= Pharmaceutical publication planning =

Pharmaceutical publication planning is the activity of planning the dissemination of scientific and clinical data on a drug to healthcare professionals at scientific congresses and medical society meetings and in peer reviewed medical journals.

==Procedure==

Pharmaceutical publication planning involves developing a detailed plan that outlines the timely presentation of verified scientific and clinical data to appropriate types of healthcare professionals such as physicians, pharmacists, nurses, as a drug undergoes clinical trials and after it is marketed. Because of scientific and therapeutic advances, pharmaceutical publication planning has become a well-established and important function by pharmaceutical companies in order to educate healthcare professionals accordingly about new drugs and marketed drugs with new clinical uses or safety information.

Within pharmaceutical companies, publication planning is usually overseen by medical or clinical affairs professionals. In this effort, pharmaceutical companies frequently use the assistance of medical communication agencies with publication planning expertise and professional medical writers.

==Medical communication agencies==

Medical communication agencies include a broad range of organizations, including those that focus largely or exclusively on publication planning. When developing and executing a publication plan on behalf of a pharmaceutical or biotechnology client, medical communication agencies employ professional publication strategists, scientific medical directors, medical writers and project managers. Working as a team, this group of individuals delves deep into their client's scientific discoveries, and propose the most effective and efficient ways to spread the word about new potential therapies to physicians and other healthcare providers.

There has been some discussion in the media regarding disclosure as it pertains to the use of professional medical writers in this endeavor. Some agencies and professional organizations focused on publication planning have been and continue to develop and refine ethical guidelines and standards for disclosure and transparency.
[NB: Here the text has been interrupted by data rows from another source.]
Lemma handleAgentMessage_preserves ctx deviceID hello message :
  preserves WellFormed (handleAgentMessage ctx deviceID hello message).
Proof. unfold handleAgentMessage. cbv zeta. preserve. Qed.

Lemma streamLoop_preserves I ctx deviceID hello send frames sent :
  (forall message, preserves I (handleAgentMessage ctx deviceID hello message)) ->
  preserves I (streamLoop ctx deviceID hello send frames sent).
Proof.
  intros Hm. revert sent.
  induction frames as [|[message|e] frames IH]; simpl; intros sent; [preserve| |preserve].
  apply preserves_bind; [by apply preserves_attempt|]. intros [[reply|]|e]; [|apply IH|preserve].
  destruct (send (length sent)); [preserve|apply IH].
Qed.

Lemma Stream_preserves ctx peer : preserves WellFormed (Stream ctx peer).
Proof.
  unfold Stream. pose proof handleAgentMessage_preserves. preserve. by apply streamLoop_preserves.
Qed.
End stream.

#[export] Hint Resolve authenticateAgent_preserves touchAgent_preserves desiredPolicy_preserves
  storeActionResult_preserves handleAgentMessage_preserves Stream_preserves : preserve.

(** ** Results are stored exactly once *)

Section result_facts.
Context `{!ProtoCodec Action, !ProtoCodec ActionResult, !ProtoLaws ActionResult}.

(** [d'] is [d] with one more result. *)
Definition result_added (deviceID : string) (result : ActionResult) (d d' : Database) : Prop :=
  let runID := GetValue (Result_RunId result) in
  exists row act, execution_results d !! runID = None /\
    execution_results d' = <[runID := row]> (execution_results d) /\
    assigned_to d deviceID act /\ ActionRow_ID act = GetValue (Result_ActionId result) /\
    same_but_audit (set_execution_results (execution_results d') d) d'.

Lemma find_action_Some (l : list ActionRow) id a :
  List.find (fun a => bool_decide (ActionRow_ID a = id)) l = Some a -> a ∈ l /\ ActionRow_ID a = id.
Proof.
  intros Hf. apply find_some in Hf as [Hin Hid%bool_decide_eq_true].
  split; [by apply list_elem_of_In|done].
Qed.

Lemma fwd_assigned d0 deviceID :
  WellFormed d0 ->
  triple (fun d => d = d0) (ListActionsForDevice deviceID deviceID)
    (fun l d => (StronglySorted (fun a b => str_lt (ActionRow_ID a) (ActionRow_ID b) = true) l /\
       forall a, a ∈ l <-> assigned_to d0 deviceID a) /\ d = d0) (fun _ d => d = d0).
Proof.
  intros Hwf. apply triple_query; [|done]. intros d ->. split; [|done]. split.
  - apply order_by_key_strict. apply select_where_NoDup. apply Hwf.
  - intros a. by rewrite elem_of_order_by, elem_of_assigned.
Qed.

Lemma storeTransaction_spec deviceID result completedAt blob d0 :
  WellFormed d0 -> marshal result = Some blob ->
  triple (fun d => d = d0)
    (storeTransaction deviceID result (GetValue (Result_ActionId result)) completedAt blob)
    (fun _ d => (d = d0 \/ result_added deviceID result d0 d) /\
       exists row, execution_results d !! GetValue (Result_RunId result) = Some row /\
         ExecutionResult_DeviceID row = deviceID /\
         unmarshal (ExecutionResult_ResultBlob row) = Some result)
    (fun _ _ => True).
Proof.
  intros Hwf Hblob. unfold storeTransaction. cbv zeta.
  eapply triple_bind.
  { apply (triple_attempt _ _ (fun r d => match r with
      | Ok row => execution_results d0 !! GetValue (Result_RunId result) = Some row
      | Err e => IsNotFound e = true -> execution_results d0 !! GetValue (Result_RunId result) = None
      end /\ d = d0) _ (fun r d => match r with
      | Ok row => execution_results d0 !! GetValue (Result_RunId result) = Some row
      | Err e => IsNotFound e = true -> execution_results d0 !! GetValue (Result_RunId result) = None
      end /\ d = d0)); [|done].
    apply triple_query; [|by intros d ->]. intros d ->.
    by destruct (execution_results d0 !! _). }
  intros [row|e]; apply triple_pure; intros Hrow.
  - destruct (executionResultProto _ _ _ _) as [payload|e] eqn:Hp; [|by apply triple_fail].
    apply executionResultProto_ok in Hp.
    destruct (bool_decide _ && bool_decide _) eqn:Hb; [|by apply triple_fail].
    apply andb_true_iff in Hb as [Hdev%bool_decide_eq_true ->%bool_decide_eq_true].
    apply triple_ret. intros d ->. split; [by left|]. by exists row.
  - destruct (IsNotFound e); simpl; [|by apply triple_fail]. specialize (Hrow eq_refl).
    eapply triple_bind.
    { apply triple_on_error with (E' := fun _ d => d = d0); [by apply fwd_assigned|].
      intros e'. by apply triple_fail. }
    intros acts. apply triple_pure. intros [_ Hacts].
    destruct (List.find _ acts) as [act|] eqn:Hfind; [|by apply triple_fail].
    apply find_action_Some in Hfind as [Hin Hid]. apply Hacts in Hin.
    destruct (executableAction _ _); [|by apply triple_fail].
    eapply (triple_bind _ _ _ (fun n d => (n = 0 \/ exists row,
       ExecutionResult_DeviceID row = deviceID /\ ExecutionResult_ResultBlob row = blob /\
       d = set_execution_results (<[GetValue (Result_RunId result) := row]> (execution_results d0)) d0))).
    { apply triple_on_error with (E' := fun _ _ => True); [|intros e'; by apply triple_fail].
      apply triple_sql; [|done]. intros t d ->. rewrite Hrow. destruct (_ && _); [|done].
      right. eexists. split_and!; [..|reflexivity]; reflexivity. }
    intros n. destruct (Z.eqb_spec n 1) as [->|]; simpl; [|by apply triple_fail].
    apply triple_bind_draw. intros id. apply triple_bind_draw. intros at_.
    last_step. intros _ d' (d & [?|(row & Hdev & Hb & ->)] & Ha); [done|].
    assert (execution_results d' = <[GetValue (Result_RunId result) := row]> (execution_results d0))
      as Hres by (by rewrite Ha).
    split.
    + right. exists row, act. split_and!; [done..|]. unfold same_but_audit in *. by rewrite Hres.
    + exists row. rewrite Hres, lookup_insert_eq, Hb. split_and!; [done..|].
      by apply unmarshal_marshal.
Qed.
== Professional publication planning associations ==
Professional organizations for individuals involved in pharmaceutical publication planning include the International Society of Medical Publication Professionals (ISMPP) and The International Publication Planning Association (TIPPA). The purpose of these organizations is to create a forum where individuals involved with pharmaceutical publication planning and biomedical publications can meet and share knowledge and experience. They serve to promote career opportunities and professional development of individuals involved with pharmaceutical publication planning, as well as to promote standards of excellence in ethical professional medical writing and the biomedical publication process in disseminating scientific and clinical data on pharmaceutical products.

In 2009, ISMPP began a certification program for publication planning professionals.